(GIVEN ENTRIES)

Lemma outcome_bind flaky {A B} (m : FP A) (f : A -> FP B) fs r fs' :
  outcome flaky (m ≫= f) fs r fs' <->
  exists a fs1, outcome flaky m fs a fs1 /\
    match a with Ok a => outcome flaky (f a) fs1 r fs' | Throw e => r = Throw e /\ fs' = fs1 end.
Proof.
  revert fs. induction m as [[a|e]|X c k IH|k IH|s k IH]; intros fs; cbn.
  - split; [intros H; by exists (Ok a), fs|]. by intros (? & ? & [-> ->] & H).
  - split; [intros [-> ->]; by exists (Throw e), fs|]. by intros (? & ? & [-> ->] & H).
  - split.
    + intros (a & fs1 & Hs & (b & fs2 & Hm & Hf)%IH). exists b, fs2. split; [|done]. by exists a, fs1.
    + intros (b & fs2 & (a & fs1 & Hs & Hm) & Hf). exists a, fs1. split; [done|]. apply IH. by exists b, fs2.
  - apply IH.
  - apply IH.
Qed.

Lemma exec_bind {A B} (m : FP A) (f : A -> FP B) fs :
  exec (m ≫= f) fs = match exec m fs with (Ok a, fs1) => exec (f a) fs1 | (Throw e, fs1) => (Throw e, fs1) end.
Proof.
  revert fs. induction m as [[a|e]|X c k IH|k IH|s k IH]; intros fs; cbn; try done.
  - destruct (serve c fs) as [r fs1]. apply IH.
  - apply IH.
Qed.

Lemma exec_outcome flaky {A} (m : FP A) fs r fs' : exec m fs = (r, fs') -> outcome flaky m fs r fs'.
Proof.
  revert fs. induction m as [r0|X c k IH|k IH|s k IH]; intros fs; cbn.
  - by intros [= <- <-].
  - destruct (serve c fs) as [a fs1] eqn:E. intros H. exists a, fs1. split; [by left|]. by apply IH.
  - apply IH.
  - apply IH.
Qed.

(** A write that returned took effect, whatever failed on the way. *)
Lemma write_took_effect flaky dir p data mode fs fs' :
  outcome flaky (_ ← perform (EnsureDirectory dir 448); perform (WriteAtomically p data mode)) fs (Ok tt) fs' ->
  fs' = <[p := data]> fs.
Proof.
  rewrite outcome_bind. intros (a & fs1 & (? & ? & He & -> & ->) & H). cbn in He.
  destruct He as [[= <- <-]|(_ & (e & ->) & _)]; [|by destruct H].
  destruct H as (r & fs2 & Hs & <- & ->). destruct Hs as [[= <-]|(_ & (e & [=]) & _)]. done.
Qed.

(** ** Documents read back *)

Lemma setw0_no_newline w z : str_contains newline (setw0 w z) = false.
Proof.
  unfold setw0. rewrite str_contains_app, orb_false_iff. split.
  - induction (w - String.length (pretty z))%nat; [done|]. cbn. by rewrite str_contains_cons.
  - assert (Hn : forall n, str_contains newline (pretty (N.pos n)) = false).
    { intros n. unfold pretty, pretty_N. rewrite decide_False by done.
      destruct (pretty_N_go_digits (N.pos n) "") as (ds & -> & Hd & _). rewrite string_app_nil_r.
      by eapply forallb_no_char; [|exact Hd]. }
    destruct z as [|n|n]; cbn -[str_contains]; [done|apply Hn|]. rewrite str_contains_cons. apply Hn.
Qed.

Lemma format_utc_no_newline t : str_contains newline (format_utc_iso_timestamp t) = false.
Proof.
  unfold format_utc_iso_timestamp, format_utc. cbv zeta. rewrite !str_contains_app, !setw0_no_newline. done.
Qed.

Lemma format_local_date_no_newline d : str_contains newline (format_local_date d) = false.
Proof. unfold format_local_date. rewrite !str_contains_app, !setw0_no_newline. done. Qed.

Lemma id_no_newline {k} (i : Ident k) : str_contains newline (id_value i) = false.
Proof.
  destruct i as [[|c s] H]; [done|]; cbn [id_value]. apply Is_true_true in H.
  assert (is_alnum c = true) as Hc by (by eapply id_pattern_head).
  rewrite str_contains_cons.
  assert (Ascii.eqb newline c = false) as -> by (by destruct c as [[] [] [] [] [] [] [] []]).
  cbn [orb]. destruct k; simpl in H; breflect; (eapply forallb_no_char; [|eassumption]; done).
Qed.

(** A key without ['='], and neither key nor value with a newline. *)
Definition entry_ok (entry : string * string) : Prop :=
  str_contains "=" entry.1 = false /\ str_contains newline entry.1 = false /\ str_contains newline entry.2 = false.

Lemma split_lines_app a b :
  str_contains newline a = false -> split_lines (a +:+ String newline b) = a :: split_lines b.
Proof.
  induction a as [|c a IH]; [done|]. rewrite str_contains_cons. intros [Hc Ha]%orb_false_iff.
  cbn -[Ascii.ascii_of_N Ascii.eqb]. rewrite Ascii.eqb_sym in Hc. rewrite IH by done. by rewrite Hc.
Qed.

Lemma split_lines_ne s : split_lines s <> [].
Proof. destruct s; cbn; repeat case_match; done. Qed.

Lemma getlines_cons a b :
  str_contains newline a = false -> getlines (a +:+ String newline b) = a :: getlines b.
Proof.
  intros Ha. unfold getlines. rewrite split_lines_app by done.
  pose proof (split_lines_ne b) as Hb. destruct (split_lines b) as [|l ls]; [done|].
  cbn [List.last removelast]. by case_match.
Qed.

Lemma split_assignment_app k v : str_contains "=" k = false -> split_assignment (k +:+ "=" +:+ v) = Some (k, v).
Proof.
  induction k as [|c k IH]; [done|]. rewrite str_contains_cons. intros [Hc Hk]%orb_false_iff.
  cbn. rewrite Ascii.eqb_sym in Hc. rewrite Hc. cbn in IH. by rewrite IH.
Qed.

Lemma state_lines entries values :
  Forall entry_ok entries ->
  foldl take_line values (getlines (state_document entries))
  = foldl (λ values entry, emplace values entry.1 entry.2) values entries.
Proof.
  intros H. revert values. induction H as [|[k v] entries (Hk & Hn & Hv) _ IH]; intros values; [done|].
  cbn [state_document]. unfold state_line. cbn [fst snd] in *.
  rewrite <- !string_app_assoc, (string_app_assoc _ (String newline "")). cbn [String.append].
  rewrite getlines_cons.
  2: { rewrite !str_contains_app, Hn, Hv. done. }
  cbn [foldl]. rewrite IH. f_equal. unfold take_line.
  by rewrite string_app_assoc, split_assignment_app.
Qed.

Lemma lookup_emplaced entries (values : gmap string string) k :
  foldl (λ values entry, emplace values entry.1 entry.2) values entries !! k
  = match values !! k with Some v => Some v | None => lookup_key entries k end.
Proof.
  revert values. induction entries as [|[k' v] entries IH]; intros values; cbn; [by case_match|].
  rewrite IH. unfold emplace. destruct (values !! k') eqn:E.
  - destruct (values !! k) eqn:E'; [done|]. destruct (String.eqb_spec k' k); [congruence|done].
  - destruct (String.eqb_spec k' k) as [->|Hne].
    + by rewrite lookup_insert_eq, E.
    + by rewrite lookup_insert_ne.
Qed.

(** What a document says of a key is what was first written for it. *)
Lemma state_document_value entries k :
  Forall entry_ok entries ->
  get_value (parse_state_document (state_document entries)) k = default "" (lookup_key entries k).
Proof.
  intros H. unfold get_value, parse_state_document. by rewrite state_lines, lookup_emplaced, lookup_empty.
Qed.

(** ** Theorems *)

Lemma lift_outcome flaky {A B} (x : res A) (f : A -> FP B) fs r fs' :
  outcome flaky (lift x ≫= f) fs (Ok r) fs' -> exists a, x = Ok a /\ outcome flaky (f a) fs (Ok r) fs'.
Proof.
  intros (a & fs1 & [-> ->] & H)%outcome_bind. destruct x as [a|e]; [by exists a|]. by destruct H.
Qed.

(End GIVEN ENTRIES)

### REQUIREMENT
All of the data above needs to be set down again exactly. Include every line.

### RESPONSE FOR THIS EXERCISE
Lemma outcome_bind flaky {A B} (m : FP A) (f : A -> FP B) fs r fs' :
  outcome flaky (m ≫= f) fs r fs' <->
  exists a fs1, outcome flaky m fs a fs1 /\
    match a with Ok a => outcome flaky (f a) fs1 r fs' | Throw e => r = Throw e /\ fs' = fs1 end.
Proof.
  revert fs. induction m as [[a|e]|X c k IH|k IH|s k IH]; intros fs; cbn.
  - split; [intros H; by exists (Ok a), fs|]. by intros (? & ? & [-> ->] & H).
  - split; [intros [-> ->]; by exists (Throw e), fs|]. by intros (? & ? & [-> ->] & H).
  - split.
    + intros (a & fs1 & Hs & (b & fs2 & Hm & Hf)%IH). exists b, fs2. split; [|done]. by exists a, fs1.
    + intros (b & fs2 & (a & fs1 & Hs & Hm) & Hf). exists a, fs1. split; [done|]. apply IH. by exists b, fs2.
  - apply IH.
  - apply IH.
Qed.

Lemma exec_bind {A B} (m : FP A) (f : A -> FP B) fs :
  exec (m ≫= f) fs = match exec m fs with (Ok a, fs1) => exec (f a) fs1 | (Throw e, fs1) => (Throw e, fs1) end.
Proof.
  revert fs. induction m as [[a|e]|X c k IH|k IH|s k IH]; intros fs; cbn; try done.
  - destruct (serve c fs) as [r fs1]. apply IH.
  - apply IH.
Qed.

Lemma exec_outcome flaky {A} (m : FP A) fs r fs' : exec m fs = (r, fs') -> outcome flaky m fs r fs'.
Proof.
  revert fs. induction m as [r0|X c k IH|k IH|s k IH]; intros fs; cbn.
  - by intros [= <- <-].
  - destruct (serve c fs) as [a fs1] eqn:E. intros H. exists a, fs1. split; [by left|]. by apply IH.
  - apply IH.
  - apply IH.
Qed.

(** A write that returned took effect, whatever failed on the way. *)
Lemma write_took_effect flaky dir p data mode fs fs' :
  outcome flaky (_ ← perform (EnsureDirectory dir 448); perform (WriteAtomically p data mode)) fs (Ok tt) fs' ->
  fs' = <[p := data]> fs.
Proof.
  rewrite outcome_bind. intros (a & fs1 & (? & ? & He & -> & ->) & H). cbn in He.
  destruct He as [[= <- <-]|(_ & (e & ->) & _)]; [|by destruct H].
  destruct H as (r & fs2 & Hs & <- & ->). destruct Hs as [[= <-]|(_ & (e & [=]) & _)]. done.
Qed.

(** ** Documents read back *)

Lemma setw0_no_newline w z : str_contains newline (setw0 w z) = false.
Proof.
  unfold setw0. rewrite str_contains_app, orb_false_iff. split.
  - induction (w - String.length (pretty z))%nat; [done|]. cbn. by rewrite str_contains_cons.
  - assert (Hn : forall n, str_contains newline (pretty (N.pos n)) = false).
    { intros n. unfold pretty, pretty_N. rewrite decide_False by done.
      destruct (pretty_N_go_digits (N.pos n) "") as (ds & -> & Hd & _). rewrite string_app_nil_r.
      by eapply forallb_no_char; [|exact Hd]. }
    destruct z as [|n|n]; cbn -[str_contains]; [done|apply Hn|]. rewrite str_contains_cons. apply Hn.
Qed.

Lemma format_utc_no_newline t : str_contains newline (format_utc_iso_timestamp t) = false.
Proof.
  unfold format_utc_iso_timestamp, format_utc. cbv zeta. rewrite !str_contains_app, !setw0_no_newline. done.
Qed.

Lemma format_local_date_no_newline d : str_contains newline (format_local_date d) = false.
Proof. unfold format_local_date. rewrite !str_contains_app, !setw0_no_newline. done. Qed.

Lemma id_no_newline {k} (i : Ident k) : str_contains newline (id_value i) = false.
Proof.
  destruct i as [[|c s] H]; [done|]; cbn [id_value]. apply Is_true_true in H.
  assert (is_alnum c = true) as Hc by (by eapply id_pattern_head).
  rewrite str_contains_cons.
  assert (Ascii.eqb newline c = false) as -> by (by destruct c as [[] [] [] [] [] [] [] []]).
  cbn [orb]. destruct k; simpl in H; breflect; (eapply forallb_no_char; [|eassumption]; done).
Qed.

(** A key without ['='], and neither key nor value with a newline. *)
Definition entry_ok (entry : string * string) : Prop :=
  str_contains "=" entry.1 = false /\ str_contains newline entry.1 = false /\ str_contains newline entry.2 = false.

Lemma split_lines_app a b :
  str_contains newline a = false -> split_lines (a +:+ String newline b) = a :: split_lines b.
Proof.
  induction a as [|c a IH]; [done|]. rewrite str_contains_cons. intros [Hc Ha]%orb_false_iff.
  cbn -[Ascii.ascii_of_N Ascii.eqb]. rewrite Ascii.eqb_sym in Hc. rewrite IH by done. by rewrite Hc.
Qed.

Lemma split_lines_ne s : split_lines s <> [].
Proof. destruct s; cbn; repeat case_match; done. Qed.

Lemma getlines_cons a b :
  str_contains newline a = false -> getlines (a +:+ String newline b) = a :: getlines b.
Proof.
  intros Ha. unfold getlines. rewrite split_lines_app by done.
  pose proof (split_lines_ne b) as Hb. destruct (split_lines b) as [|l ls]; [done|].
  cbn [List.last removelast]. by case_match.
Qed.

Lemma split_assignment_app k v : str_contains "=" k = false -> split_assignment (k +:+ "=" +:+ v) = Some (k, v).
Proof.
  induction k as [|c k IH]; [done|]. rewrite str_contains_cons. intros [Hc Hk]%orb_false_iff.
  cbn. rewrite Ascii.eqb_sym in Hc. rewrite Hc. cbn in IH. by rewrite IH.
Qed.

Lemma state_lines entries values :
  Forall entry_ok entries ->
  foldl take_line values (getlines (state_document entries))
  = foldl (λ values entry, emplace values entry.1 entry.2) values entries.
Proof.
  intros H. revert values. induction H as [|[k v] entries (Hk & Hn & Hv) _ IH]; intros values; [done|].
  cbn [state_document]. unfold state_line. cbn [fst snd] in *.
  rewrite <- !string_app_assoc, (string_app_assoc _ (String newline "")). cbn [String.append].
  rewrite getlines_cons.
  2: { rewrite !str_contains_app, Hn, Hv. done. }
  cbn [foldl]. rewrite IH. f_equal. unfold take_line.
  by rewrite string_app_assoc, split_assignment_app.
Qed.

Lemma lookup_emplaced entries (values : gmap string string) k :
  foldl (λ values entry, emplace values entry.1 entry.2) values entries !! k
  = match values !! k with Some v => Some v | None => lookup_key entries k end.
Proof.
  revert values. induction entries as [|[k' v] entries IH]; intros values; cbn; [by case_match|].
  rewrite IH. unfold emplace. destruct (values !! k') eqn:E.
  - destruct (values !! k) eqn:E'; [done|]. destruct (String.eqb_spec k' k); [congruence|done].
  - destruct (String.eqb_spec k' k) as [->|Hne].
    + by rewrite lookup_insert_eq, E.
    + by rewrite lookup_insert_ne.
Qed.

(** What a document says of a key is what was first written for it. *)
Lemma state_document_value entries k :
  Forall entry_ok entries ->
  get_value (parse_state_document (state_document entries)) k = default "" (lookup_key entries k).
Proof.
  intros H. unfold get_value, parse_state_document. by rewrite state_lines, lookup_emplaced, lookup_empty.
Qed.

(** ** Theorems *)

Lemma lift_outcome flaky {A B} (x : res A) (f : A -> FP B) fs r fs' :
  outcome flaky (lift x ≫= f) fs (Ok r) fs' -> exists a, x = Ok a /\ outcome flaky (f a) fs (Ok r) fs'.
Proof.
  intros (a & fs1 & [-> ->] & H)%outcome_bind. destruct x as [a|e]; [by exists a|]. by destruct H.
Qed.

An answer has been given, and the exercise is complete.